• **GIVEN RECORDS**
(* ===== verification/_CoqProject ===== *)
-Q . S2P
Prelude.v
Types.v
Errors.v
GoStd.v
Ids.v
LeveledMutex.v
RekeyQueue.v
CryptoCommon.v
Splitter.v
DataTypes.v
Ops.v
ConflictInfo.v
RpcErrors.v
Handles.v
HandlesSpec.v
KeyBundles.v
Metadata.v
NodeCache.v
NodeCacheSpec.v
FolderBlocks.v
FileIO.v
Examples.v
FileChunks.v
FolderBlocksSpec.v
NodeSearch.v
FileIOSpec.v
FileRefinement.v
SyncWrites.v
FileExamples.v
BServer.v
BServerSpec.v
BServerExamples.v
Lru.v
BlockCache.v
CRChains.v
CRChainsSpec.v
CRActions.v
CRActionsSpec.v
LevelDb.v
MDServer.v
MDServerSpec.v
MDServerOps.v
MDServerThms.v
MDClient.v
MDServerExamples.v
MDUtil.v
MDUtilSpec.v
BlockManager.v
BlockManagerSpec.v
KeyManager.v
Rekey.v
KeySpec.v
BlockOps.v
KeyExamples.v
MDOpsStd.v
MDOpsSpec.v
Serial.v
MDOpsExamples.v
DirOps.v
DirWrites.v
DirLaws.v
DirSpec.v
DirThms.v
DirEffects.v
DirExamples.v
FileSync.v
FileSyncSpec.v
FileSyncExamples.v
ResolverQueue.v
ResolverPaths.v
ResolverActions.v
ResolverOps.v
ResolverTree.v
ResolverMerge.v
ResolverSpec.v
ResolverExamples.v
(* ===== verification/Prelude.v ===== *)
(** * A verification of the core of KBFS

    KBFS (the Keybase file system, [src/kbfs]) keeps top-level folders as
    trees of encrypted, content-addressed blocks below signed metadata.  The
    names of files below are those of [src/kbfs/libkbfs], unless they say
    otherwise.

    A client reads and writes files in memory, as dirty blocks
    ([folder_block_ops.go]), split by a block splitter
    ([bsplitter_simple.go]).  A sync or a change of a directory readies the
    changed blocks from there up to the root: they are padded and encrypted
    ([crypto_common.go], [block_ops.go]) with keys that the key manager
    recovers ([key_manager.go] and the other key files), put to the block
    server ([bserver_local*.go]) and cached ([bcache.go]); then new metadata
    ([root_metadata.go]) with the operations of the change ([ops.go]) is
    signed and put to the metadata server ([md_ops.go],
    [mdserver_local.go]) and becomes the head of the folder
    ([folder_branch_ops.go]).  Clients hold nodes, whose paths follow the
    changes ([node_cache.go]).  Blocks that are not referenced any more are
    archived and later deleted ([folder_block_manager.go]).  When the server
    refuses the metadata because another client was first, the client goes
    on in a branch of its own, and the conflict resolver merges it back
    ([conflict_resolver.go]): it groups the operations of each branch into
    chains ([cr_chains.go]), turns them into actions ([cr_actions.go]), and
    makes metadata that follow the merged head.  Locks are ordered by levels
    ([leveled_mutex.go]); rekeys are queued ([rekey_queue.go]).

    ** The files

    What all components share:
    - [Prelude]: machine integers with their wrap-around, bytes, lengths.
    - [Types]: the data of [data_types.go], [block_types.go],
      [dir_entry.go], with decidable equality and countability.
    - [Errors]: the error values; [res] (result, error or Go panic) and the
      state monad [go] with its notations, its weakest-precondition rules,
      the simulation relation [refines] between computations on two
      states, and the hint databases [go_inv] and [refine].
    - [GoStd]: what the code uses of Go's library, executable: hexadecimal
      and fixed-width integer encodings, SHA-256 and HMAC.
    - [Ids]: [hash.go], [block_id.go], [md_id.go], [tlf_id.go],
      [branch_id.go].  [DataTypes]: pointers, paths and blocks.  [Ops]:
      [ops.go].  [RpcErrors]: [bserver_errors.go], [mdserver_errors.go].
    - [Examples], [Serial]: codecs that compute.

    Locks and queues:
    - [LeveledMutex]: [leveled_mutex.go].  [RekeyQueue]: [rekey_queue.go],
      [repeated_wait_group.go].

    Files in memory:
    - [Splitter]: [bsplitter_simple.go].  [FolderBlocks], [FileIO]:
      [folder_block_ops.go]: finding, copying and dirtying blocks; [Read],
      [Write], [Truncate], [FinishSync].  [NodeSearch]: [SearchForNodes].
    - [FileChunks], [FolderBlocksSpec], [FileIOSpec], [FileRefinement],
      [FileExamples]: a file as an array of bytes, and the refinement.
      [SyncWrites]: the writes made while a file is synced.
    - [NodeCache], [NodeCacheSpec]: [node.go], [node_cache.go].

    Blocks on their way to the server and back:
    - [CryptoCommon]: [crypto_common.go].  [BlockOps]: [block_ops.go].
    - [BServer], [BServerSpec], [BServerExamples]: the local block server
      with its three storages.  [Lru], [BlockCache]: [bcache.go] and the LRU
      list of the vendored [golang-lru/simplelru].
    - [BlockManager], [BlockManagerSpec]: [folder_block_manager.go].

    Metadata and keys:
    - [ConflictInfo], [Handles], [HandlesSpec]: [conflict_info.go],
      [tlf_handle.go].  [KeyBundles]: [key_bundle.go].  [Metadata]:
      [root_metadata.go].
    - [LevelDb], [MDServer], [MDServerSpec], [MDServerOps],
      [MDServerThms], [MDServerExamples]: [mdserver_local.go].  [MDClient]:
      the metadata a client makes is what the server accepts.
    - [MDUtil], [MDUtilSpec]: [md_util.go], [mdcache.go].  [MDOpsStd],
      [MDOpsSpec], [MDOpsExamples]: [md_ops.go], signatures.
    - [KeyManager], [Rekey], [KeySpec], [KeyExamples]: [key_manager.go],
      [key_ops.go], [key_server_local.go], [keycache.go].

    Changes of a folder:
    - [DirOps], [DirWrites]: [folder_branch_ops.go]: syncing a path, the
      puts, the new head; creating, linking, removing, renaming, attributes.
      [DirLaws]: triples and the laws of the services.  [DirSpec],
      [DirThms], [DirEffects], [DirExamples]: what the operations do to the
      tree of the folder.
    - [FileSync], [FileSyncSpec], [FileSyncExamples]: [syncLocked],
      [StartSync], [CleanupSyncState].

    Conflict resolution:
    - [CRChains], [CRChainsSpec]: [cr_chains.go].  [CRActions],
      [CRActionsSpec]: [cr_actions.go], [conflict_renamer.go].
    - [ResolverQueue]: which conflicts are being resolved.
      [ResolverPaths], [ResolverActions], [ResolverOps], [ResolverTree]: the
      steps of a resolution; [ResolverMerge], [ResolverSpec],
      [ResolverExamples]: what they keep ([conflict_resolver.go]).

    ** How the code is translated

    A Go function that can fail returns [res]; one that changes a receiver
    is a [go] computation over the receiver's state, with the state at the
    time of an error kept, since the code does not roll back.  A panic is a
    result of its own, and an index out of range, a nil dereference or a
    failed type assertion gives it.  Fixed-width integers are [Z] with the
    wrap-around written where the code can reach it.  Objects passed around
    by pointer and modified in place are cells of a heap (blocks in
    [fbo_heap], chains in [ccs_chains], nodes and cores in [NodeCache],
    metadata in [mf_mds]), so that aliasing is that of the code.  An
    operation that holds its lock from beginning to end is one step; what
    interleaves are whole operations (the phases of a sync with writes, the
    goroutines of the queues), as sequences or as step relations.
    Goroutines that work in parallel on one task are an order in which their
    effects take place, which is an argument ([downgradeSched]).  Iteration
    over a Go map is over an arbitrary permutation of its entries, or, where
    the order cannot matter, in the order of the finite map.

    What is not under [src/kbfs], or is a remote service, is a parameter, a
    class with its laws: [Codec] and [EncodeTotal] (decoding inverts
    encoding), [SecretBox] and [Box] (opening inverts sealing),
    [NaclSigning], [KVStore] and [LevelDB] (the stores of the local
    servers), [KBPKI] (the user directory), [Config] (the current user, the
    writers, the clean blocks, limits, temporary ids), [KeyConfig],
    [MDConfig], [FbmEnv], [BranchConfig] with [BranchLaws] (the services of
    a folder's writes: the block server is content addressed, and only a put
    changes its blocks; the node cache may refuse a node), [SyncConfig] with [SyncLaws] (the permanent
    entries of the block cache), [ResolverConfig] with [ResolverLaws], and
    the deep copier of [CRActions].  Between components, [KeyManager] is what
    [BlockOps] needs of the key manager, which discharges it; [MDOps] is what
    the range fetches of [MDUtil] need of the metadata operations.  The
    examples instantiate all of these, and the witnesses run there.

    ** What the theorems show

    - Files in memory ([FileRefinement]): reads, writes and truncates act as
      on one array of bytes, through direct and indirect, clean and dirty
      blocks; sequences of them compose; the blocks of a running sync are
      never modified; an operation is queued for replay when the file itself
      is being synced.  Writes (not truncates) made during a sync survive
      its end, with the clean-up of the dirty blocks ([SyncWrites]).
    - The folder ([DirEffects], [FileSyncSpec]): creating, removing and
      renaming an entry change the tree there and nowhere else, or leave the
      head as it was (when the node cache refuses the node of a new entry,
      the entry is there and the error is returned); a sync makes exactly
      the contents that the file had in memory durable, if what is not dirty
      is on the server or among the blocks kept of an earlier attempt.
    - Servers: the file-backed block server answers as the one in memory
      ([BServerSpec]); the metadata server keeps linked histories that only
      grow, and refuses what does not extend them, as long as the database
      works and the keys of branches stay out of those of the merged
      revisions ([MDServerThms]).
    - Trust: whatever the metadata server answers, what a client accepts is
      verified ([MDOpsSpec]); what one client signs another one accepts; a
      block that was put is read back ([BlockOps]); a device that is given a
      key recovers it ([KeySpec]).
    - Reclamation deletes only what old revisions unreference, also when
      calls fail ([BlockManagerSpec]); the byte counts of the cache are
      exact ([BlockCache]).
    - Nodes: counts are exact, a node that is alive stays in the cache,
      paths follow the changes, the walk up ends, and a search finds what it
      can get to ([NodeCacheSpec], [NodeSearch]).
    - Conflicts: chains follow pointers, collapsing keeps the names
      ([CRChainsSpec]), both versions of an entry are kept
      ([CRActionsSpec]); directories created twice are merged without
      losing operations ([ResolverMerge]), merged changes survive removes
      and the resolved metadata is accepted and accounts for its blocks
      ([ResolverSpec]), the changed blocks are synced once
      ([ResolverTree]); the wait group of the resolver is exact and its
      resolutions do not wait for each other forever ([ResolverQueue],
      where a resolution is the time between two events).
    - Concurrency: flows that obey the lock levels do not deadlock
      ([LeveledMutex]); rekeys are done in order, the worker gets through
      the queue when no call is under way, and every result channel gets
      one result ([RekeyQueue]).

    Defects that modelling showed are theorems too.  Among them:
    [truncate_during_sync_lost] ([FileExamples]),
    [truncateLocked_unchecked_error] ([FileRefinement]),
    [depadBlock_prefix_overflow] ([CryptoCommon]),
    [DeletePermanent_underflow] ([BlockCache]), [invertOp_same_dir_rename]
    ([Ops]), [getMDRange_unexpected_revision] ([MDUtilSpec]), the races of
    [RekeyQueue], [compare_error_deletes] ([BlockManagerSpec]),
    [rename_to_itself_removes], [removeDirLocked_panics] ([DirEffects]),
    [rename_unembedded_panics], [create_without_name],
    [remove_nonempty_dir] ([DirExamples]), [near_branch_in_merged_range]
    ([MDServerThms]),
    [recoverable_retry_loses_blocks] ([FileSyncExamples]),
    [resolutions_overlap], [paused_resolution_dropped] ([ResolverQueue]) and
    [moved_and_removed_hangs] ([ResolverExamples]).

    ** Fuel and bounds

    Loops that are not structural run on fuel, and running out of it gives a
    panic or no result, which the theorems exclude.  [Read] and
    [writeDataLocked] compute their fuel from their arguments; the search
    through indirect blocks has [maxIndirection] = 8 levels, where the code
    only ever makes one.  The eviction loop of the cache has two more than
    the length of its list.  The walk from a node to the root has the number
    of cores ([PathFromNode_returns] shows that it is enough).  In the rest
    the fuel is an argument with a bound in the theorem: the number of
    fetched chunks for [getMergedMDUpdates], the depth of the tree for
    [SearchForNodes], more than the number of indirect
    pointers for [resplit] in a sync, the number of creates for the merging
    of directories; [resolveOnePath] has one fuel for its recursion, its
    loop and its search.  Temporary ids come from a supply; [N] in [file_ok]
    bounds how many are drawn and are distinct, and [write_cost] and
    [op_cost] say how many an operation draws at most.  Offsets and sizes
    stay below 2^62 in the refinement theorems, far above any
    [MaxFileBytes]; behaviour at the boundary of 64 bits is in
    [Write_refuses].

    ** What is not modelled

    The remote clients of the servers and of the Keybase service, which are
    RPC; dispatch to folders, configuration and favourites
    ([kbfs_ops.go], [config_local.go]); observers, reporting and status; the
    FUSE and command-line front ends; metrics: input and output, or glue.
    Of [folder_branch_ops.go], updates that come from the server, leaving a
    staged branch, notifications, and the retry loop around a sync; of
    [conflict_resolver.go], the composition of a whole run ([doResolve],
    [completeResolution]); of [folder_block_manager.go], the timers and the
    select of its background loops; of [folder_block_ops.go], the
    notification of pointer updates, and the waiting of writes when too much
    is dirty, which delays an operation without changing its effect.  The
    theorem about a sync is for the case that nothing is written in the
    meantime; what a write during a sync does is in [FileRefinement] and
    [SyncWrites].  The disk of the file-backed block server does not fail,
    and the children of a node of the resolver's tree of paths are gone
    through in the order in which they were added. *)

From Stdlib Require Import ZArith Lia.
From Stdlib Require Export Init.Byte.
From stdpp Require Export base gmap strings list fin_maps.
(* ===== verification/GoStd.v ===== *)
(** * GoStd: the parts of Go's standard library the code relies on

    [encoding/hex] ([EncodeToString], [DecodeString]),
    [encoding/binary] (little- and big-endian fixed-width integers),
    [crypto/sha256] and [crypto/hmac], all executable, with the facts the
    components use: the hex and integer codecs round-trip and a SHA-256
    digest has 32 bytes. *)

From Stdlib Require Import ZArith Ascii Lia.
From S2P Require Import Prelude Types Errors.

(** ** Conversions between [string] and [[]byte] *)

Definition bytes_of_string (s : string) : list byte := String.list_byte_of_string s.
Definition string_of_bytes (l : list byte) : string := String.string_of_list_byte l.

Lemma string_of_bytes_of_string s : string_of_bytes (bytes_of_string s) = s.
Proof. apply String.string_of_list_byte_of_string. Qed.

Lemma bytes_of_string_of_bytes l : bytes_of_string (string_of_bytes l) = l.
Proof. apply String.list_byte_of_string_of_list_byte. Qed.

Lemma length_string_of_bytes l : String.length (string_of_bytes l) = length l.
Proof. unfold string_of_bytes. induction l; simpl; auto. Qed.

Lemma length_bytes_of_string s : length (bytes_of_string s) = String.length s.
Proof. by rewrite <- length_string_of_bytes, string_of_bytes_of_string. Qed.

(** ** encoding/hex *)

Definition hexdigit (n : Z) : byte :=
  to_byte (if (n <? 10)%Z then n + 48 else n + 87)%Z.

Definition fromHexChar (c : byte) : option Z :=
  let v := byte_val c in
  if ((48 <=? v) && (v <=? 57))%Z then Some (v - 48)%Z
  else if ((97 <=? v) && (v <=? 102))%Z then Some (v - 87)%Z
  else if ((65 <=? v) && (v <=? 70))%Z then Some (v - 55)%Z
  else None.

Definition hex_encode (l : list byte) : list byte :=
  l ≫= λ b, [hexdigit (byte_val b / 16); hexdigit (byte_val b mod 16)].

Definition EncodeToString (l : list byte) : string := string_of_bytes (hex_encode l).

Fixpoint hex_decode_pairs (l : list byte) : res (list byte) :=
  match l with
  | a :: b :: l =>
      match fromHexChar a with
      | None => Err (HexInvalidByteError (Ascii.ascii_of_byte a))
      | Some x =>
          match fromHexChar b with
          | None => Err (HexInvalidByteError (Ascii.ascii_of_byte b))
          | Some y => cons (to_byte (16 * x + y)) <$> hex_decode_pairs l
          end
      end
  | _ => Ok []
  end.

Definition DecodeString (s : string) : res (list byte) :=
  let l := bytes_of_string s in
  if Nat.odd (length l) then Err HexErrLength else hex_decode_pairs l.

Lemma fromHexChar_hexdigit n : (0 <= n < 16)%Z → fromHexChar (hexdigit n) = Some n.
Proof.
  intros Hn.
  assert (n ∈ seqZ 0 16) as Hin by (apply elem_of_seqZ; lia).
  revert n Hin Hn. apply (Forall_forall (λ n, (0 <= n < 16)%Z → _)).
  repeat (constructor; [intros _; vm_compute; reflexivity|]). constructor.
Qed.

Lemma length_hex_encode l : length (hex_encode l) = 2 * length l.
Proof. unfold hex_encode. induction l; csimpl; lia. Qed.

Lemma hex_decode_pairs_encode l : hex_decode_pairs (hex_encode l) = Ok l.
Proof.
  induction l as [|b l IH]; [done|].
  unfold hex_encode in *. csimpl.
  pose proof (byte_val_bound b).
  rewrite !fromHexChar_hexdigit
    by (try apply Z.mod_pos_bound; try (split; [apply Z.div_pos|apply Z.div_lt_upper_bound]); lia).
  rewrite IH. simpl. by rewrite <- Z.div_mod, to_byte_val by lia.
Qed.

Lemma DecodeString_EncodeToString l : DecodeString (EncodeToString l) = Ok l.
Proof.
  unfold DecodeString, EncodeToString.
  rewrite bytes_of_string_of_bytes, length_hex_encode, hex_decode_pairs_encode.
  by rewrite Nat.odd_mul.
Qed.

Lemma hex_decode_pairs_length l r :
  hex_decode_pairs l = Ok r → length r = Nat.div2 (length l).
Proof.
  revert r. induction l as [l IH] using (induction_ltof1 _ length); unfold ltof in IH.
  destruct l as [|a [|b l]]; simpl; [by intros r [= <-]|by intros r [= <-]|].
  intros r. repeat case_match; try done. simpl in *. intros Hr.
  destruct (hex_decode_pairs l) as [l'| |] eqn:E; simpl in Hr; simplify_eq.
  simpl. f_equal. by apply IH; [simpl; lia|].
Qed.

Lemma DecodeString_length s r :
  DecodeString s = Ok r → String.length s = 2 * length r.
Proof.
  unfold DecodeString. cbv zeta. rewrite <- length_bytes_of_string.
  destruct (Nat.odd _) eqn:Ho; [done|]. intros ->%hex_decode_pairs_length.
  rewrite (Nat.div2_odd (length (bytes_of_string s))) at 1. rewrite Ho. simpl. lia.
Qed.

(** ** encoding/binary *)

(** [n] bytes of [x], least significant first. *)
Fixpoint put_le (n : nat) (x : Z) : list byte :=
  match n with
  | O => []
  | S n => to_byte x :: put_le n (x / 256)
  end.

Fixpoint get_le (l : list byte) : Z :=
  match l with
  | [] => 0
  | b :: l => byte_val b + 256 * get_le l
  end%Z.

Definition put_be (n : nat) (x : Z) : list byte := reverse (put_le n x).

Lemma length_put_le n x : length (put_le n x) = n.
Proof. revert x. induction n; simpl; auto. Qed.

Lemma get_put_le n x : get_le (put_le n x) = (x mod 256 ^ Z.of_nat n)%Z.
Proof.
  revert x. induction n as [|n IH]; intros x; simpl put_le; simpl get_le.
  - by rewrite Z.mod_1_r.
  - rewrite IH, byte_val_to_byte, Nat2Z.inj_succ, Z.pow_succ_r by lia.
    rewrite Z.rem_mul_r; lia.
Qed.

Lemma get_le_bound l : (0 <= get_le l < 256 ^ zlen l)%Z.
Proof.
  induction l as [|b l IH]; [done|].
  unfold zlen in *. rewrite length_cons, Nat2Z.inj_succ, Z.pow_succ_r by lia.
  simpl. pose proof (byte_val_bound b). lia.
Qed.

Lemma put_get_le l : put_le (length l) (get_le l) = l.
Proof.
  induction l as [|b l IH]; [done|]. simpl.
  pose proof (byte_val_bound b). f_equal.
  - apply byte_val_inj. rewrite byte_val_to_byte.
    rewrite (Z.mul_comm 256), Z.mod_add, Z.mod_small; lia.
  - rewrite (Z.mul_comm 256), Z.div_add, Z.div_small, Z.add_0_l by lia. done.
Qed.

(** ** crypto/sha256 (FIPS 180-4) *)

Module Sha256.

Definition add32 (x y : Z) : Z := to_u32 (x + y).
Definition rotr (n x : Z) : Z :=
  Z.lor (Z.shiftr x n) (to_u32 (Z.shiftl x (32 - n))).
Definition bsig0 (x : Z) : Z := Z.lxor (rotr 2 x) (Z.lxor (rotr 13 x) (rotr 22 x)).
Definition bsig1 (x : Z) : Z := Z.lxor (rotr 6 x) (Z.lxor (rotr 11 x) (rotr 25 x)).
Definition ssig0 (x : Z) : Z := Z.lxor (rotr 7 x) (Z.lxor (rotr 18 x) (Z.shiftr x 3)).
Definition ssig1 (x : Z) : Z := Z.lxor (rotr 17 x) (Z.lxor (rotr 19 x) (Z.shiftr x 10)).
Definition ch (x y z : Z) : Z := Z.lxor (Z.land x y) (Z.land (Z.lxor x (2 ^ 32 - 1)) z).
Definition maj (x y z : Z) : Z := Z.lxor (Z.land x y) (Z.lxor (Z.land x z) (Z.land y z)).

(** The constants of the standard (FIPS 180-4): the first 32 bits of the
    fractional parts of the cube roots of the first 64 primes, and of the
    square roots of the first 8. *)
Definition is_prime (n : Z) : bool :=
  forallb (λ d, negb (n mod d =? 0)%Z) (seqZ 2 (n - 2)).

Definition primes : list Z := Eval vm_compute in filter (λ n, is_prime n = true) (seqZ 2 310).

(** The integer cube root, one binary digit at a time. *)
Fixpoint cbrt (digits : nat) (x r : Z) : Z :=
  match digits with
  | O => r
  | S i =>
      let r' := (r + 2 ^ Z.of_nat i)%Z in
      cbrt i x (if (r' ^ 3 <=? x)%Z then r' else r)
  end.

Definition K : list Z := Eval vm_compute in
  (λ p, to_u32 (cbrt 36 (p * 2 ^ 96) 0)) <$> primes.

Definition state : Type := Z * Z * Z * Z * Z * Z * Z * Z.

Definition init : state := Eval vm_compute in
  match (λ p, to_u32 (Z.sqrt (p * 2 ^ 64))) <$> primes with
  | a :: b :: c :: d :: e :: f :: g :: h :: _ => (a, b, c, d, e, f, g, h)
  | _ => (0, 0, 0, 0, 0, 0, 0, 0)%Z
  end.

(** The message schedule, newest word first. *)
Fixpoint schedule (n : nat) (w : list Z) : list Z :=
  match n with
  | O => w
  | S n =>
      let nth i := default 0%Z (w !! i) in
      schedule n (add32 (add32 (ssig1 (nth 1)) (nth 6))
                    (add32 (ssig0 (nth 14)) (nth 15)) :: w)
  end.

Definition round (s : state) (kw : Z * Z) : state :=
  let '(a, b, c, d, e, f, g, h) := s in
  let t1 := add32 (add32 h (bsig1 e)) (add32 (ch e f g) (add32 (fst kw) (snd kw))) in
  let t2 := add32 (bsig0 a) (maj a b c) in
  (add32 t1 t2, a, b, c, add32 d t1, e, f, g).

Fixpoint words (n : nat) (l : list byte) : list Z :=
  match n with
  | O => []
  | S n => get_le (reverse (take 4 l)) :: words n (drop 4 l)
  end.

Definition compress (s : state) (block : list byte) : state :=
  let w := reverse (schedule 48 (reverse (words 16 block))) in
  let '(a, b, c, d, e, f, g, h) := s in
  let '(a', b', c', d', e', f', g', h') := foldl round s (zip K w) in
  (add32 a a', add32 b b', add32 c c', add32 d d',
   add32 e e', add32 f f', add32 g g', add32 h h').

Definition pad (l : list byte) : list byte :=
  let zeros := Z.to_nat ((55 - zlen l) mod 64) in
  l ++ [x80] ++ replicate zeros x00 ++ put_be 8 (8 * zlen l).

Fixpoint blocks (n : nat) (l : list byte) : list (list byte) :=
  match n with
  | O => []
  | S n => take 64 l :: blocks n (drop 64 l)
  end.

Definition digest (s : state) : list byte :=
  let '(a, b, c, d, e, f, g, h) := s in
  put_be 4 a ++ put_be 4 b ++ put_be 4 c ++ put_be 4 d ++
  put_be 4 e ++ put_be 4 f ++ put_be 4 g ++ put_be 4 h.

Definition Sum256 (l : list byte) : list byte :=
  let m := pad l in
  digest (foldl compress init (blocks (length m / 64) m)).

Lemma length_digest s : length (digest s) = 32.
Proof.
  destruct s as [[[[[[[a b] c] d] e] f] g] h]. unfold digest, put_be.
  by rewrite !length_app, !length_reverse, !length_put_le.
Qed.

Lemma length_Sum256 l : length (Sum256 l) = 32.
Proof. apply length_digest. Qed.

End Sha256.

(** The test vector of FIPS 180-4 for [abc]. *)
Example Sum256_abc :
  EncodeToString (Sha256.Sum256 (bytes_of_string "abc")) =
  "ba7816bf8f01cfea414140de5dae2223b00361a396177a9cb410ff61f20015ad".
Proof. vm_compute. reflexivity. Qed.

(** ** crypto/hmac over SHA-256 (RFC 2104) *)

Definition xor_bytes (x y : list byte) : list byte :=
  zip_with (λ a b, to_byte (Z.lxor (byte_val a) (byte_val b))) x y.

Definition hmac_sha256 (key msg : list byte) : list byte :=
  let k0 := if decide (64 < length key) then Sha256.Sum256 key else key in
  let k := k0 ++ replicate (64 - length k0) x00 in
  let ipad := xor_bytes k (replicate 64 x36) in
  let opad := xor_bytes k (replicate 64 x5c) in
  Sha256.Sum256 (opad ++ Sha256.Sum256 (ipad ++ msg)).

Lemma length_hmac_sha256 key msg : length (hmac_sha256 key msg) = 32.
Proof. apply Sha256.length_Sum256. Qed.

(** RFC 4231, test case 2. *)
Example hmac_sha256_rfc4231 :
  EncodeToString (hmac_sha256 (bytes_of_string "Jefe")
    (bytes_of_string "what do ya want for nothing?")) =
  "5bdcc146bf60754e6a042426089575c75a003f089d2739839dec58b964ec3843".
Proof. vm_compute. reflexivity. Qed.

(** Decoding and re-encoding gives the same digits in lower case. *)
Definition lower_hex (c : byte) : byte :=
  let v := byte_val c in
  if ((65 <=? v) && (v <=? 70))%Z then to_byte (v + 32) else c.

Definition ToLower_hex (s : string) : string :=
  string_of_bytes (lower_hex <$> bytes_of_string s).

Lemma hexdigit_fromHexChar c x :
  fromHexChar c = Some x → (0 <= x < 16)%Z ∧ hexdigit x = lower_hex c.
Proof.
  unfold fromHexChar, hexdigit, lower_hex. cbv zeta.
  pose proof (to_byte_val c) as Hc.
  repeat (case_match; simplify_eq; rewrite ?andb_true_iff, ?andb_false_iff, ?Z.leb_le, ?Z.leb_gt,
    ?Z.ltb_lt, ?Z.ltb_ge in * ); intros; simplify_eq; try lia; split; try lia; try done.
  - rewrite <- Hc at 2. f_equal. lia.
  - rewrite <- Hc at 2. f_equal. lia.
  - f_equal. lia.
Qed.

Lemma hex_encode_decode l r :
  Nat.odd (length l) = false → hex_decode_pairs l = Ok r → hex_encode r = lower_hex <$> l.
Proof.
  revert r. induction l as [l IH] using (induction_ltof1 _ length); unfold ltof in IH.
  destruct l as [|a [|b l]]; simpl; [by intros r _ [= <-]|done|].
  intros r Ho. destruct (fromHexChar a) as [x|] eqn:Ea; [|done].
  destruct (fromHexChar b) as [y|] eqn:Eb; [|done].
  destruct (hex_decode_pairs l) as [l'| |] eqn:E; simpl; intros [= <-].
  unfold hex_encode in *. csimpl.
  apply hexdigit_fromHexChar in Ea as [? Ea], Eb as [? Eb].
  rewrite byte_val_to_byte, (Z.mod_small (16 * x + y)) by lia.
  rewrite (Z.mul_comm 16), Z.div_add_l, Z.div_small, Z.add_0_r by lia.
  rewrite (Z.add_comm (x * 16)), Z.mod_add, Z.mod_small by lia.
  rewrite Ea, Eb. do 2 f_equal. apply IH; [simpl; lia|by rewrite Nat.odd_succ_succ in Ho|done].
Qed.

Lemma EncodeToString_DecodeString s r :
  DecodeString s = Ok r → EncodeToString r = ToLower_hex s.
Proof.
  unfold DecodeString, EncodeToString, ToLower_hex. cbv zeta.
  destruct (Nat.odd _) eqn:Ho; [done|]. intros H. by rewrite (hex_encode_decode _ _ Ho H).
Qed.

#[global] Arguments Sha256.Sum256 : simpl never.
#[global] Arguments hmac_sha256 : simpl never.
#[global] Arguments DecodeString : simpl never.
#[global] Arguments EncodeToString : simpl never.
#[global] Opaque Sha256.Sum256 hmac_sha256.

• **WHAT IS BEING ASKED**
Whenever the word "BServerSpec" occurs in a line above, copy that line.

• **FINISHED EXERCISE**
BServerSpec.v
    - [BServer], [BServerSpec], [BServerExamples]: the local block server
      ([BServerSpec]); the metadata server keeps linked histories that only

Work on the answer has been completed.